The fascinating story behind why our keyboards are laid out this way.

We use our keyboards so much nowadays, most of us don’t give them a second glance. Yet the key layout is bizarre. Why do the first six letters spell QWERTY? It makes no sense. But as you’ll see, there’s a method to the madness…

[Read more: Know your QWERTY from your AZERTY? Challenge yourself to our international keyboard quiz]


The man responsible was Christopher Sholes. Sholes was a Milwaukee port official, Wisconsin senator, and newspaper editor. The first typewriter he invented bore the keys in alphabetical order, but the type bars clashed, so he was forced to rearrange them.
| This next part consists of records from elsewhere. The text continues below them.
(** What the parser starts the loop with. *)
Definition reset (p : http_parser) : http_parser :=
  set_field_start 0 (set_field_len 0 (set_mark 0 (set_nread 0 p))).

Lemma reset_sound pe fresh off p :
  0 ≤ body_start p ≤ Z.of_nat pe → (fresh = true → 0 ≤ query_start p ≤ Z.of_nat off) → sound pe fresh off (reset p, []).
Proof.
  intros Hb Hq. unfold sound, marked. cbn. split_and!; try lia; [|constructor]. intros e. specialize (Hq e). lia.
Qed.

Lemma write_exec_sound p buffer len off s pos v fresh :
  (off ≤ len ≤ length buffer)%nat → Z.of_nat len < 2 ^ 63 → 0 ≤ body_start p ≤ Z.of_nat len →
  (fresh = true → 0 ≤ query_start p ≤ Z.of_nat off) →
  write_exec buffer len off (reset p, []) = (s, pos, v) → sound len fresh pos v ∧ (off ≤ pos ≤ len)%nat.
Proof.
  intros Hlen Hsmall Hb Hq E. pose proof (reset_sound len fresh off p Hb Hq) as H0.
  unfold write_exec in E. cbn [fst] in E. destruct (cs (reset p)) as [L|].
  - assert (off + length (drop off (take len buffer)) ≤ len)%nat as Hl by (rewrite length_drop, length_take; lia).
    split; [exact (exec_sound len Hsmall fresh _ _ _ _ _ _ _ _ Hl H0 E)|].
    destruct (exec_run _ _ _ _ _ _ _ _ _ E) as [H3 _]. lia.
  - injection E as <- <- <-. split; [done|lia].
Qed.

(** The assertions behind the loop hold: what [http_parser_execute] answers. *)
Lemma execute_write p buffer len off s pos p1 calls :
  (off ≤ len ≤ length buffer)%nat → Z.of_nat len < 2 ^ 63 → 0 ≤ body_start p ≤ Z.of_nat len → len ≠ 0%nat →
  write_exec buffer len off (reset p, []) = (s, pos, (p1, calls)) →
  http_parser_execute p buffer len off =
    Some (Z.of_nat (pos - off),
      set_nread (Z.of_nat (pos - off)) (if http_parser_has_error p1 then p1 else set_cs s p1), rev calls).
Proof.
  intros Hlen Hsmall Hb Hne E.
  destruct (write_exec_sound p buffer len off s pos _ false Hlen Hsmall Hb ltac:(done) E) as [Hf Hpos].
  unfold http_parser_execute. destruct (Nat.eqb_spec len 0) as [|_]; [done|].
  destruct (Nat.leb_spec off len) as [_|]; [|lia]. cbn [negb]. fold (reset p). rewrite E.
  destruct (Nat.leb_spec pos len) as [_|]; [|lia]. cbn [negb].
  destruct Hf as (Hm & Hfs & Hfl & Hbs & Hn & _). unfold marked in *. cbn [fst snd] in *.
  set (p2 := if http_parser_has_error p1 then p1 else set_cs s p1).
  assert (nread p2 = 0 ∧ body_start p2 = body_start p1 ∧ mark p2 = mark p1 ∧ field_len p2 = field_len p1 ∧
    field_start p2 = field_start p1) as (E1 & E2 & E3 & E4 & E5).
  { unfold p2. by destruct (http_parser_has_error p1). }
  cbn [nread set_nread body_start mark field_len field_start]. rewrite E1, E2, E3, E4, E5.
  replace (0 + (Z.of_nat pos - Z.of_nat off)) with (Z.of_nat (pos - off)) by lia.
  repeat match goal with |- context [?x <=? ?y] => destruct (Z.leb_spec x y); [|lia] end.
  by repeat match goal with |- context [?x <? ?y] => destruct (Z.ltb_spec x y); [|lia] end.
Qed.


(** ** What a request makes the machine say *)

(** The actions leave [cs] and the flag alone. *)
Lemma exec_cs cond pe L p l v o p' v' :
  exec cond (act pe) L p l v = (o, p', v') → cs v'.1 = cs v.1 ∧ uri_relaxed v'.1 = uri_relaxed v.1.
Proof.
  set (same := λ (_ : nat) (u : vars), cs u.1 = cs v.1 ∧ uri_relaxed u.1 = uri_relaxed v.1). intros E.
  apply (exec_invariant cond (act pe) same same (p + length l)) with (6 := E); try done.
  intros a q u u' go [H1 H2]. unfold same. destruct a; cbn [act]; intros [= <- <-]; try done.
  unfold done. by destruct (xml_sent u.1 || json_sent u.1).
Qed.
Why QWERTY? According to Sholes’ calculations, it was the order that was the slowest to type with. When people typed too quickly, it caused the typewriter to jam. The only way to prevent this was to slow the typists down. Which is exactly what Sholes set about doing, with the seemingly nonsensical QWERTY arrangement.

Alternative history

However, some disagree with this theory. They point out the letters T and H are positioned near each other, and seeing as the two are frequently used together in words, it couldn’t be an effort to slow typists down.

Others say the layout originated with telegraph operators - the people tasked with taking down Morse code. Proponents of this theory claim that the first typewriters were created specifically for this purpose, and were made with the QWERTY layout based on the operators’ advice.

QWERTY keyboard graphic

The alternatives

What’s not in doubt is that there are much quicker ways to type. The KALQ keyboard for smartphones, for example, splits the keyboard into two halves, and has you typing using only your thumbs. It also groups commonly combined letters together to save time travelling across the keyboard to reach them. The layout allows both hands to work alternately, which also saves time. The orientation can even be reversed for left-handed people.
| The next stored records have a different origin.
Lemma request_round_trip_witness :
  HttpSession.recvRequest parse_number (Http11Parser.http_parser_init no_request_memory) Http11Parser.run_parser
    Http11Parser.http_parser_has_error Http11Parser.http_parser_is_finished 1 (replicate 300 7)
    (toy [Http.rq_dump sample_request] true) = Ok (Some (received sample_request)) (toy [] true).
Proof.
  assert (reads (toy [Http.rq_dump sample_request] true) (Z.of_nat (length (replicate 300 7)))
    (Z.of_nat (length (Http.rq_dump sample_request))) (Http.rq_dump sample_request) (toy [] true)) as R
    by (by apply (connected_reads toy_recv toy_send toy_close)).
  exact (proj1 (request_round_trip parse_number no_request_memory sample_request (replicate 300 7) 0 _ _
    sample_request_sendable ltac:(vm_compute; lia) ltac:(vm_compute; reflexivity) ltac:(vm_compute; discriminate)
    ltac:(vm_compute; reflexivity) R)).
Defined.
It’s not the only keyboard to be split in half. Some physical keyboards are too. Called split keyboards, or convertible keyboards, they’re designed to make typing more comfortable – but they usually keep the QWERTY layout.

[Read more: From the writing machine to the computer keyboard – the evolution of the typewriter]

Better the devil you know

Other key configurations might be quicker to type with, but the problem is we’re all so used to QWERTY now, learning another method would feel like a huge task.
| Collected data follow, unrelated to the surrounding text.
(* ===== verification/LogFormatterProps.v ===== *)
(** Format patterns are parsed as they are written: the items of a pattern that
    is rendered from text and items are those items, in their order. *)
From stdpp Require Import base list numbers option strings.
From Stdlib Require Import ZArith Lia.
From S2P Require Import Prelude CString LogFormatter.

Module LogFormatterProps.
Import LogFormatter.
Local Open Scope Z_scope.

(** ** Patterns as they are meant *)
Inductive token :=
| Text (s : list Z)
| Item (name : list Z) (fmt : option (list Z)).

Definition render_token (t : token) : list Z :=
  match t with
  | Text s => s
  | Item name None => percent :: name
  | Item name (Some fmt) => percent :: name ++ lbrace :: fmt ++ [rbrace]
  end.

Definition render (l : list token) : list Z := concat (render_token <$> l).

(** The class of an item, and what the parser has to make of a token. *)
Definition meaning (t : token) : FormatItem :=
  match t with
  | Text s => StringFormatItem s
  | Item name fmt => default (StringFormatItem []) (format_items name (default [] fmt))
  end.

Definition token_ok (t : token) : Prop :=
  match t with
  | Text s => s ≠ [] ∧ Forall (λ c, c ≠ percent) s
  | Item name fmt =>
      is_Some (format_items name (default [] fmt)) ∧
      match fmt with Some f => Forall (λ c, c ≠ rbrace) f | None => True end
  end.

(** What may follow a token: text is not followed by text, and an item without
    braces not by a letter or a brace. *)
Definition may_follow (t : token) (rest : list token) : Prop :=
  match t, rest with
  | Text _, Text _ :: _ => False
  | Item _ None, Text (c :: _) :: _ => isalpha c = false ∧ c ≠ lbrace ∧ c ≠ rbrace
  | _, _ => True
  end.

Fixpoint pattern_ok (l : list token) : Prop :=
  match l with
  | [] => True
  | t :: l' => token_ok t ∧ may_follow t l' ∧ pattern_ok l'
  end.

(** ** The loops *)
Lemma char_at_app p q i : char_at (p ++ q) (length p + i) = char_at q i.
Proof. unfold char_at. rewrite List.app_nth2 by lia. f_equal. lia. Qed.

Lemma char_at_behind p q n i : n = (length p + i)%nat → char_at (p ++ q) n = char_at q i.
Proof. intros ->. apply char_at_app. Qed.

Lemma char_at_Forall (P : Z → Prop) p q i :
  Forall P p → (i < length p)%nat → P (char_at (p ++ q) i).
Proof.
  intros HP Hi. unfold char_at. rewrite List.app_nth1 by done.
  rewrite Forall_forall in HP. apply HP, list_elem_of_In, List.nth_In, Hi.
Qed.

Lemma substr_middle p q r i n :
  i = length p → n = length q → substr (p ++ q ++ r) i n = q.
Proof.
  intros -> ->. unfold substr. rewrite drop_app_length. by rewrite take_app_length.
Qed.

Lemma name_alpha name fmt :
  is_Some (format_items name fmt) → name ≠ [] ∧ Forall (λ c, isalpha c = true) name.
Proof.
  intros [i Hi]. split; [by intros ->|].
  unfold format_items in Hi.
  repeat match type of Hi with
  | match ?x with _ => _ end = _ => destruct x; try discriminate Hi
  end; repeat constructor.
Qed.

Lemma alpha_other c : isalpha c = true → (c =? lbrace) = false ∧ (c =? rbrace) = false ∧ c ≠ percent.
Proof. unfold isalpha, lbrace, rbrace, percent. intros. lia. Qed.

(** One round on a letter of the name, and on a character of the format. *)
Lemma step_letter fuel p i n s :
  isalpha (char_at p n) = true → (n < length p)%nat →
  item_loop (S fuel) p i n false 0 s [] =
  item_loop fuel p i (S n) false 0
    (if (S n =? length p)%nat then match s with [] => drop (S i) p | _ => s end else s) [].
Proof.
  intros Ha Hn. cbn [item_loop]. cbv zeta. destruct (alpha_other _ Ha) as (Hl & _ & _).
  rewrite (proj2 (Nat.ltb_lt _ _) Hn), Ha, Hl. done.
Qed.

Lemma step_fmt fuel p i n b s :
  char_at p n ≠ rbrace → (n < length p)%nat → s ≠ [] →
  item_loop (S fuel) p i n true b s [] = item_loop fuel p i (S n) true b s [].
Proof.
  intros Hc Hn Hs. cbn [item_loop]. cbv zeta.
  rewrite (proj2 (Nat.ltb_lt _ _) Hn), (proj2 (Z.eqb_neq _ _) Hc).
  destruct s; [done|]. cbn [negb andb]. by destruct (S n =? length p)%nat.
Qed.

(** Scanning the letters of an item's name, up to the end of the pattern. *)
Lemma scan_name k : ∀ fuel p i n,
  (∀ j, (n ≤ j < n + k)%nat → isalpha (char_at p j) = true) → (n + k < length p)%nat →
  item_loop (k + fuel) p i n false 0 [] [] = item_loop fuel p i (n + k) false 0 [] [].
Proof.
  induction k as [|k IH]; intros fuel p i n Ha Hlt; [by rewrite Nat.add_0_r|].
  change (S k + fuel)%nat with (S (k + fuel)).
  rewrite step_letter by (try apply Ha; lia).
  rewrite (proj2 (Nat.eqb_neq (S n) (length p))) by lia.
  rewrite IH; [f_equal; lia|intros; apply Ha; lia|lia].
Qed.

Lemma scan_fmt k : ∀ fuel p i n b s,
  (∀ j, (n ≤ j < n + k)%nat → char_at p j ≠ rbrace) → (n + k ≤ length p)%nat → s ≠ [] →
  item_loop (k + fuel) p i n true b s [] = item_loop fuel p i (n + k) true b s [].
Proof.
  induction k as [|k IH]; intros fuel p i n b s Ha Hlt Hs; [by rewrite Nat.add_0_r|].
  change (S k + fuel)%nat with (S (k + fuel)).
  rewrite step_fmt by (try apply Ha; done || lia).
  rewrite IH; [f_equal; lia|intros; apply Ha; lia|lia|done].
Qed.

(** ** An item *)
Section item.
Context (pre name : list Z) (Hname : name ≠ []) (Halpha : Forall (λ c, isalpha c = true) name).

Lemma name_letters rest j :
  (S (length pre) ≤ j < S (length pre) + length name)%nat →
  isalpha (char_at (pre ++ percent :: name ++ rest) j) = true.
Proof.
  intros Hj. replace j with (length pre + S (j - S (length pre)))%nat by lia.
  rewrite char_at_app. change (percent :: name ++ rest) with ([percent] ++ name ++ rest).
  change (S (j - S (length pre)))%nat with (length [percent] + (j - S (length pre)))%nat.
  rewrite char_at_app. apply (char_at_Forall (λ c, isalpha c = true)); [done|lia].
Qed.

Lemma name_substr rest : substr (pre ++ percent :: name ++ rest) (S (length pre)) (length name) = name.
Proof.
  change (percent :: name ++ rest) with ([percent] ++ name ++ rest). rewrite app_assoc.
  apply substr_middle; [rewrite length_app; simpl; lia|done].
Qed.

Lemma char_behind rest :
  char_at (pre ++ percent :: name ++ rest) (S (length pre) + length name) = char_at rest 0.
Proof.
  replace (pre ++ percent :: name ++ rest) with ((pre ++ percent :: name) ++ rest) by (by rewrite <-app_assoc).
  apply char_at_behind. rewrite length_app. simpl. lia.
Qed.

(** At the end of the pattern. *)
Lemma item_last fuel :
  (length name < fuel)%nat →
  item_loop fuel (pre ++ percent :: name) (length pre) (S (length pre)) false 0 [] [] =
  (false, name, [], (S (length pre) + length name)%nat).
Proof.
  intros Hf. pose proof (name_letters []) as Hl. pose proof (name_substr []) as Hs.
  rewrite app_nil_r in Hl, Hs.
  destruct (length name) as [|k] eqn:Hk; [by destruct name|].
  assert (length (pre ++ percent :: name) = (S (length pre) + S k)%nat) as Hlen
    by (rewrite length_app; simpl; lia).
  replace fuel with (k + S (S (fuel - k - 2)))%nat by lia.
  rewrite scan_name by (try (intros; apply Hl); lia).
  rewrite step_letter by (try apply Hl; lia).
  rewrite (proj2 (Nat.eqb_eq _ _)) by lia.
  cbn [item_loop]. rewrite (proj2 (Nat.ltb_ge _ _)) by lia.
  replace (drop (S (length pre)) (pre ++ percent :: name)) with name; [do 2 f_equal; lia|].
  rewrite <-Hs at 1. unfold substr. rewrite take_ge; [done|]. rewrite length_drop. lia.
Qed.

(** Before something that ends the name. *)
Lemma item_plain fuel c rest :
  isalpha c = false → c ≠ lbrace → c ≠ rbrace → (length name < fuel)%nat →
  item_loop fuel (pre ++ percent :: name ++ c :: rest) (length pre) (S (length pre)) false 0 [] [] =
  (false, name, [], (S (length pre) + length name)%nat).
Proof.
  intros Hc Hl Hr Hf. set (p := pre ++ _).
  assert (length p = (S (length pre) + length name + S (length rest))%nat) as Hlen
    by (unfold p; rewrite length_app; simpl; rewrite length_app; simpl; lia).
  replace fuel with (length name + S (fuel - length name - 1))%nat by lia.
  rewrite scan_name by (try (intros; apply name_letters); lia).
  cbn [item_loop]. cbv zeta. rewrite (proj2 (Nat.ltb_lt _ _)) by lia.
  unfold p at 1 2 3. rewrite char_behind. change (char_at (c :: rest) 0) with c.
  rewrite Hc, (proj2 (Z.eqb_neq _ _) Hl), (proj2 (Z.eqb_neq _ _) Hr). simpl.
  replace (S (length pre + length name) - length pre - 1)%nat with (length name) by lia.
  unfold p. by rewrite name_substr.
Qed.

(** With a format. *)
Lemma item_braces fuel f rest :
  Forall (λ c, c ≠ rbrace) f → (length name + length f + 1 < fuel)%nat →
  item_loop fuel (pre ++ percent :: name ++ lbrace :: f ++ rbrace :: rest) (length pre)
    (S (length pre)) false 0 [] [] =
  (false, name, f, (length pre + length (percent :: name ++ lbrace :: f ++ [rbrace]))%nat).
Proof.
  intros Hff Hf. set (p := pre ++ _).
  assert (length p = (S (length pre) + length name + S (length f + S (length rest)))%nat) as Hlen
    by (unfold p; rewrite length_app; simpl; rewrite length_app; simpl; rewrite length_app; simpl; lia).
  set (n := (S (length pre) + length name)%nat).
  assert (∀ j, char_at p (S n + j) = char_at (f ++ rbrace :: rest) j) as Hbehind.
  { intros j. unfold p. replace (pre ++ percent :: name ++ lbrace :: f ++ rbrace :: rest)
      with ((pre ++ percent :: name ++ [lbrace]) ++ f ++ rbrace :: rest) by (by rewrite <-!app_assoc; simpl; rewrite <-!app_assoc).
    apply char_at_behind. rewrite length_app. simpl. rewrite length_app. simpl. lia. }
  replace fuel with (length name + S (length f + S (fuel - length name - length f - 2)))%nat by lia.
  rewrite scan_name by (try (intros; apply name_letters); lia). fold n.
  cbn [item_loop]. cbv zeta. rewrite (proj2 (Nat.ltb_lt _ _)) by lia.
  assert (char_at p n = lbrace) as -> by (unfold p, n; by rewrite char_behind).
  change (if lbrace =? lbrace then ?a else ?b) with a.
  cbn [negb andb isalpha lbrace Z.leb Z.compare].
  replace (substr p (S (length pre)) (n - length pre - 1)) with name
    by (unfold p, n; symmetry; replace (_ - _ - 1)%nat with (length name) by lia; apply name_substr).
  change (if negb false && negb (isalpha 123) && negb (123 =? 123) && _ then _ else ?b) with b.
  rewrite scan_fmt; [|..|done].
  2:{ intros j Hj. replace j with (S n + (j - S n))%nat by lia. rewrite Hbehind.
      apply (char_at_Forall (λ c, c ≠ rbrace)); [done|lia]. }
  2: lia.
  cbn [item_loop]. cbv zeta. rewrite (proj2 (Nat.ltb_lt _ _)) by lia.
  rewrite Hbehind, <-(Nat.add_0_r (length f)), char_at_app. cbn [negb andb].
  change (char_at (rbrace :: rest) 0) with rbrace. simpl.
  f_equal; [f_equal|rewrite length_app; simpl; rewrite length_app; simpl; lia].
  replace (_ - _ - 1)%nat with (length f) by lia. unfold p.
  replace (pre ++ _) with ((pre ++ percent :: name ++ [lbrace]) ++ f ++ rbrace :: rest)
    by (by rewrite <-!app_assoc; simpl; rewrite <-!app_assoc).
  apply substr_middle; [|done]. unfold n. rewrite length_app; simpl; rewrite length_app; simpl; lia.
Qed.
End item.

(** ** The whole pattern *)
Lemma init_text k : ∀ fuel p i nstr,
  (∀ j, (i ≤ j < i + k)%nat → char_at p j ≠ percent) → (i + k ≤ length p)%nat →
  init_loop (k + fuel) p i nstr = init_loop fuel p (i + k) (nstr ++ substr p i k).
Proof.
  induction k as [|k IH]; intros fuel p i nstr Hp Hlen.
  - unfold substr. by rewrite take_0, app_nil_r, Nat.add_0_r.
  - cbn [init_loop Nat.add]. cbv zeta. rewrite (proj2 (Nat.ltb_lt _ _)) by lia.
    rewrite (proj2 (Z.eqb_neq _ _)) by (apply Hp; lia). cbn [negb].
    rewrite IH by (try (intros; apply Hp); lia).
    replace (S i + k)%nat with (i + S k)%nat by lia. f_equal. rewrite <-app_assoc. f_equal.
    unfold substr, char_at.
    destruct (drop i p) as [|c l] eqn:E.
    { apply (f_equal length) in E. rewrite length_drop in E. simpl in E. lia. }
    rewrite <-(drop_drop p i 1) || replace (S i) with (i + 1)%nat by lia; rewrite <-?drop_drop, E. simpl.
    f_equal. rewrite <-(take_drop i p), E, List.app_nth2; rewrite length_take; [|lia].
    replace (i - _)%nat with 0%nat by lia. done.
Qed.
Think of stenotypes. These are the typing machines used by courtroom stenographers. They have only 22 keys, but are capable of speeds of up to 180 words per minute – that’s three every second. Which is about as quickly as humans can speak.

We could all use them and type considerably faster. But stenography is much trickier to learn than a standard QWERTY keyboard. And it has a steep learning curve. And that’s before we consider the upheaval of replacing every QWERTY keyboard in the world, making them all compatible, and the cost – in terms of money and time – of teaching every typist in the world how to use them.

Like it or lump it, it seems the QWERTY keyboard is here to stay.